== Segment start ==
(* ===== verification/RopeKVFacts.v ===== *)
(** * Re-rotation of cached keys: correctness

    Rotations by positions compose and are undone by [derotate_kv]; so the
    keys that phase A files for a computed segment are those of the segment
    at position 0, and phase B turns them into the keys that the model
    would compute at the position where the segment is reused. *)

From Stdlib Require Import Ring.
From S2P Require Import Prelude PyDict ConvTails ConvTailsFacts KVBuffer RopeKV.

Lemma index_puts_app {A} (t : list A) w1 w2 :
  index_puts t (w1 ++ w2) = obind (index_puts t w1) (fun t' => index_puts t' w2).
Proof.
  revert t. induction w1 as [|[i x] w1 IH]; intros t; cbn; [done|].
  destruct (index_put t i x); cbn; [apply IH|done].
Qed.

(** ** Splitting and joining a head *)

Section join.
Context {R : Type}.
Implicit Types x a b : list R.

Definition split_head (neox : bool) x : list R * list R := if neox then chunk2 x else (evens x, odds x).
Definition join_head (neox : bool) (p : list R * list R) : list R :=
  if neox then p.1 ++ p.2 else interleave p.1 p.2.

Lemma evens_odds_interleave a b :
  length a = length b -> evens (interleave a b) = a /\ odds (interleave a b) = b.
Proof.
  revert b. induction a as [|x a IH]; intros [|y b] [=]; cbn; [done|].
  destruct (IH b) as [-> ->]; done.
Qed.

Lemma interleave_evens_odds h x :
  length x = (2 * h)%nat -> interleave (evens x) (odds x) = x /\ length (evens x) = h /\ length (odds x) = h.
Proof.
  revert x. induction h as [|h IH]; intros x Hl.
  - destruct x; [done|]. cbn in Hl. lia.
  - destruct x as [|a [|b x]]; cbn in Hl; [lia..|]. cbn.
    destruct (IH x) as (-> & -> & ->); [lia|done].
Qed.

Lemma split_join neox a b : length a = length b -> split_head neox (join_head neox (a, b)) = (a, b).
Proof.
  intros Hl. destruct neox; unfold split_head, join_head, chunk2; cbn [fst snd].
  - rewrite length_app, Hl.
    replace (length b + length b)%nat with (length b * 2)%nat by lia. rewrite Nat.div_mul by lia.
    rewrite <- Hl. by rewrite take_app_length, drop_app_length.
  - destruct (evens_odds_interleave a b Hl) as [-> ->]. done.
Qed.

Lemma join_split neox h x :
  length x = (2 * h)%nat ->
  join_head neox (split_head neox x) = x /\
  length (split_head neox x).1 = h /\ length (split_head neox x).2 = h.
Proof.
  intros Hl. destruct neox; unfold split_head, join_head, chunk2; cbn [fst snd].
  - rewrite Hl. replace (2 * h)%nat with (h * 2)%nat by lia. rewrite Nat.div_mul by lia.
    split; [apply take_drop|]. rewrite length_take, length_drop. lia.
  - by apply interleave_evens_odds.
Qed.

End join.

(** ** Rotations *)

Section rotation.
Context {R : Type} (rO rI : R) (radd rmul rsub : R -> R -> R) (ropp : R -> R).
Context (Rth : ring_theory rO rI radd rmul rsub ropp (@eq R)).
Add Ring Rring : Rth.
Implicit Types c s : list R.
Local Notation "x * y" := (zip_with rmul x y).
Local Notation "x - y" := (zip_with rsub x y).
Local Notation "x + y" := (zip_with radd x y).

Definition rot2 (p : list R * list R) c s : list R * list R :=
  (p.1 * c - p.2 * s, p.2 * c + p.1 * s).

Lemma apply_rotary_rot2 x c s neox :
  apply_rotary_emb radd rmul rsub x c s neox = join_head neox (rot2 (split_head neox x) c s).
Proof. unfold apply_rotary_emb, rot2. by destruct neox. Qed.

Lemma length_rot2 h p c s :
  length p.1 = h -> length p.2 = h -> length c = h -> length s = h ->
  length (rot2 p c s).1 = h /\ length (rot2 p c s).2 = h.
Proof. intros. cbn. rewrite !length_zip_with. lia. Qed.

Lemma rot2_comp h p c s c' s' :
  length p.1 = h -> length p.2 = h -> length c = h -> length s = h -> length c' = h -> length s' = h ->
  rot2 (rot2 p c s) c' s' = rot2 p (c * c' - s * s') (s * c' + c * s').
Proof.
  destruct p as [a b]. cbn [fst snd]. revert a b c s c' s'.
  induction h as [|h IH]; intros a b c s c' s' H1 H2 H3 H4 H5 H6;
    destruct a, b, c, s, c', s'; try done.
  injection H1 as H1. injection H2 as H2. injection H3 as H3. injection H4 as H4.
  injection H5 as H5. injection H6 as H6.
  specialize (IH a b c s c' s' H1 H2 H3 H4 H5 H6). unfold rot2 in *. cbn in *.
  injection IH as IH1 IH2. f_equal; f_equal; [ring|done|ring|done].
Qed.

Lemma rot2_inv h p c s :
  length p.1 = h -> length p.2 = h -> length c = h -> length s = h ->
  c * c + s * s = replicate h rI -> rot2 (rot2 p c s) c (ropp <$> s) = p.
Proof.
  destruct p as [a b]. cbn [fst snd]. revert a b c s.
  induction h as [|h IH]; intros a b c s H1 H2 H3 H4 HI;
    destruct a as [|x a], b as [|y b], c as [|z c], s as [|w s]; try done.
  injection H1 as H1. injection H2 as H2. injection H3 as H3. injection H4 as H4.
  cbn in HI. injection HI as HI HI'. specialize (IH a b c s H1 H2 H3 H4 HI').
  unfold rot2 in *. cbn in *. injection IH as IH1 IH2. f_equal; f_equal; try done.
  - transitivity (rmul x (radd (rmul z z) (rmul w w))); [ring|]. rewrite HI. ring.
  - transitivity (rmul y (radd (rmul z z) (rmul w w))); [ring|]. rewrite HI. ring.
Qed.

(** ** Keys and the table of angles *)

Context (cfg : RopeCfg (R := R)).
Lemma walk_req_eq l : preq_ok (lr_req l) ->
  walk_req rec (lr_idx l, pr_meta (lr_req l), row_dict (lr_off l) (computed (lr_req l))) =
    Ret (qidx l <$> missP (lr_req l), qidx l <$> globP (lr_req l), seam_q l).
Proof.
  intros Hr. unfold walk_req. rewrite miss_positions_eq, global_positions_eq.
  assert (Hin : forall p, p ∈ missP (lr_req l) ++ globP (lr_req l) ++ seamP (lr_req l) -> p ∈ computed (lr_req l))
    by (intros p Hp; by rewrite computed_perm).
  rewrite (lookup_q_all l) by (done || (intros; apply Hin; rewrite !elem_of_app; auto)). cbn [obind].
  rewrite (lookup_q_all l) by (done || (intros; apply Hin; rewrite !elem_of_app; auto)). cbn [obind].
  rewrite (omapM_Ret _ (fun '(s, e, j, ap) => (qidx l ap, lr_idx l, (s, e), j))); [done|].
  intros [[[s e] j] ap] Hi. unfold lookup_q. rewrite (qidx_get l ap (computed_nodup _ Hr)); [done|].
  apply Hin. rewrite !elem_of_app. right. right. apply list_elem_of_fmap. by exists (s, e, j, ap).
Qed.

Lemma zip_located rs idx off :
  zip (enum_from idx (pr_meta <$> rs)) (dicts (locate idx off rs)) =
    (fun l => (lr_idx l, pr_meta (lr_req l), row_dict (lr_off l) (computed (lr_req l)))) <$> locate idx off rs.
Proof.
  unfold dicts. revert idx off. induction rs as [|r rs IH]; intros idx off; [done|].
  cbn [locate]. rewrite !fmap_cons, enum_from_cons. cbn. f_equal. apply IH.
Qed.

Lemma located_map {A} (f : PReq -> A) rs idx off : f <$> rs = (fun l => f (lr_req l)) <$> locate idx off rs.
Proof.
  revert idx off. induction rs as [|r rs IH]; intros idx off; [done|]. cbn [locate]. rewrite !fmap_cons. f_equal. apply IH.
Qed.

Lemma zip_fmap {A B C} (f : A -> B) (g : A -> C) l : zip (f <$> l) (g <$> l) = (fun x => (f x, g x)) <$> l.
Proof. induction l as [|x l IH]; [done|]. rewrite !fmap_cons. cbn. f_equal. exact IH. Qed.

Lemma located_req rs idx off l : l ∈ locate idx off rs -> lr_req l ∈ rs.
Proof.
  revert idx off. induction rs as [|r rs IH]; intros idx off; cbn [locate]; [by intros ?%not_elem_of_nil|].
  intros [->|Hl]%elem_of_cons; [left|right; by eapply IH].
Qed.
(** The hit loop. *)
Lemma rope_hits_spec hpool idx r c row s :
  row_at (pool s) idx = Some row ->
  (forall h, h ∈ pic_hit_segments r -> 0 <= h.1.1 < h.1.2 /\ h.1.2 <= len row /\
     is_Some (dict_get h.2 (pic_segment_entries r)) /\ (forall ap, ap ∈ sinks_of r h.1 -> h.1.1 <= ap < h.1.2)) ->
  NoDup (pic_hit_segments r).*1 -> 0 <= c -> c + seg_total (pic_hit_segments r).*1 <= len hpool ->
  wp (mfold (rope_hit cfg hpool idx) ((filled [] [] r, c), []) (pic_hit_segments r))
     (fun acc s' => exists lh m, acc = ((filled lh [] r, c + seg_total (pic_hit_segments r).*1), m) /\
        lh.*1 = (pic_hit_segments r).*1 /\ fst <$> lh.*2 = chunks hpool c (pic_hit_segments r).*1 /\
        snd <$> lh.*2 = (fun h => full_kv_slots (deref s (hit_entry r h.2))) <$> pic_hit_segments r /\
        (forall w, w ∈ hit_ranges lh -> fits (len row) w) /\
        mapped (hit_ranges lh) (if rc then concat (sinks_of r <$> (pic_hit_segments r).*1) else []) m /\
        s' = set_pool (do_writes idx (hit_ranges lh) (pool s)) s)
     (fun _ _ => False) s.
Proof.
  intros Hrow Hh Hnd Hc Hout.
  apply wp_mfold with (I := fun done_ acc s' => exists lh m, acc = ((filled lh [] r, c + seg_total done_.*1), m) /\
    lh.*1 = done_.*1 /\ fst <$> lh.*2 = chunks hpool c done_.*1 /\
    snd <$> lh.*2 = (fun h => full_kv_slots (deref s (hit_entry r h.2))) <$> done_ /\
    (forall w, w ∈ hit_ranges lh -> fits (len row) w) /\
    mapped (hit_ranges lh) (if rc then concat (sinks_of r <$> done_.*1) else []) m /\
    s' = set_pool (do_writes idx (hit_ranges lh) (pool s)) s).
  - exists [], []. change (seg_total _) with 0. rewrite Z.add_0_r. split_and!; try done.
    + intros w Hw. by apply not_elem_of_nil in Hw.
    + split; [done|]. intros p Hp. destruct rc; by apply not_elem_of_nil in Hp.
    + by destruct s.
  - intros done_ h rest acc s1 Heq (lh & m & -> & Hk & Hf & Hs & Hfits & Hm & ->).
    destruct (Hh h) as (Hseg & Hfit & [i Hi] & Hsink); [rewrite Heq; set_solver|].
    assert (Ht : 0 <= seg_total done_.*1 /\ 0 <= seg_total rest.*1).
    { split; apply seg_total_nonneg; intros x (h' & -> & Hin)%list_elem_of_fmap; destruct (Hh h'); try lia; rewrite Heq; set_solver. }
    rewrite Heq, fmap_app, seg_total_app, fmap_cons, seg_total_cons in Hout.
    destruct (do_writes_row idx (hit_ranges lh) (pool s) row Hrow Hfits) as (row' & Hrow' & Hlrow).
    eapply wp_mono; [apply (rope_hit_spec hpool idx r lh _ m h i row')| |done]; [done|lia|lia|done| |lia|lia|].
    { apply dict_get_None. rewrite Hk. rewrite Heq, fmap_app in Hnd. apply NoDup_app in Hnd as (_ & Hd & _).
      intros Hx. apply (Hd _ Hx). rewrite fmap_cons. left. }
    intros acc s2 [-> ->]. set (k := pyslice hpool _ _). set (w := (h.1, k)).
    set (x := (h.1, (k, full_kv_slots (deref s i)))).
    assert (Er : hit_ranges (lh ++ [x]) = hit_ranges lh ++ [w]) by (unfold hit_ranges; by rewrite fmap_app).
    exists (lh ++ [x]), (if rc then map_range w (sinks_of r h.1) m else m). rewrite Er, !fmap_app, !list_fmap_singleton.
    rewrite chunks_app, seg_total_app. change (seg_total [h.1]) with (h.1.2 - h.1.1 + 0). split_and!.
    + f_equal. f_equal. lia.
    + by rewrite Hk.
    + by rewrite Hf.
    + rewrite Hs. unfold hit_entry. by rewrite Hi.
    + intros w' [?| ->%list_elem_of_singleton]%elem_of_app; [by apply Hfits|]. unfold fits, w, k. cbn [fst snd].
      rewrite len_pyslice by lia. lia.
    + apply (mapped_weaken _ w) in Hm. destruct rc; [|done]. rewrite concat_app. cbn [concat]. rewrite app_nil_r.
      apply mapped_range; [set_solver|done|done].
    + cbn [pool set_pool]. by rewrite do_writes_app.
  - done.
Qed.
== Segment end ==
#### [TRY IT]
Among the entries above, locate the lines containing "(fun acc s'" and "intros acc s2", and transcribe exactly those two lines and all lines between.

#### [EXERCISE OUTPUT]
     (fun acc s' => exists lh m, acc = ((filled lh [] r, c + seg_total (pic_hit_segments r).*1), m) /\
        lh.*1 = (pic_hit_segments r).*1 /\ fst <$> lh.*2 = chunks hpool c (pic_hit_segments r).*1 /\
        snd <$> lh.*2 = (fun h => full_kv_slots (deref s (hit_entry r h.2))) <$> pic_hit_segments r /\
        (forall w, w ∈ hit_ranges lh -> fits (len row) w) /\
        mapped (hit_ranges lh) (if rc then concat (sinks_of r <$> (pic_hit_segments r).*1) else []) m /\
        s' = set_pool (do_writes idx (hit_ranges lh) (pool s)) s)
     (fun _ _ => False) s.
Proof.
  intros Hrow Hh Hnd Hc Hout.
  apply wp_mfold with (I := fun done_ acc s' => exists lh m, acc = ((filled lh [] r, c + seg_total done_.*1), m) /\
    lh.*1 = done_.*1 /\ fst <$> lh.*2 = chunks hpool c done_.*1 /\
    snd <$> lh.*2 = (fun h => full_kv_slots (deref s (hit_entry r h.2))) <$> done_ /\
    (forall w, w ∈ hit_ranges lh -> fits (len row) w) /\
    mapped (hit_ranges lh) (if rc then concat (sinks_of r <$> done_.*1) else []) m /\
    s' = set_pool (do_writes idx (hit_ranges lh) (pool s)) s).
  - exists [], []. change (seg_total _) with 0. rewrite Z.add_0_r. split_and!; try done.
    + intros w Hw. by apply not_elem_of_nil in Hw.
    + split; [done|]. intros p Hp. destruct rc; by apply not_elem_of_nil in Hp.
    + by destruct s.
  - intros done_ h rest acc s1 Heq (lh & m & -> & Hk & Hf & Hs & Hfits & Hm & ->).
    destruct (Hh h) as (Hseg & Hfit & [i Hi] & Hsink); [rewrite Heq; set_solver|].
    assert (Ht : 0 <= seg_total done_.*1 /\ 0 <= seg_total rest.*1).
    { split; apply seg_total_nonneg; intros x (h' & -> & Hin)%list_elem_of_fmap; destruct (Hh h'); try lia; rewrite Heq; set_solver. }
    rewrite Heq, fmap_app, seg_total_app, fmap_cons, seg_total_cons in Hout.
    destruct (do_writes_row idx (hit_ranges lh) (pool s) row Hrow Hfits) as (row' & Hrow' & Hlrow).
    eapply wp_mono; [apply (rope_hit_spec hpool idx r lh _ m h i row')| |done]; [done|lia|lia|done| |lia|lia|].
    { apply dict_get_None. rewrite Hk. rewrite Heq, fmap_app in Hnd. apply NoDup_app in Hnd as (_ & Hd & _).
      intros Hx. apply (Hd _ Hx). rewrite fmap_cons. left. }
    intros acc s2 [-> ->]. set (k := pyslice hpool _ _). set (w := (h.1, k)).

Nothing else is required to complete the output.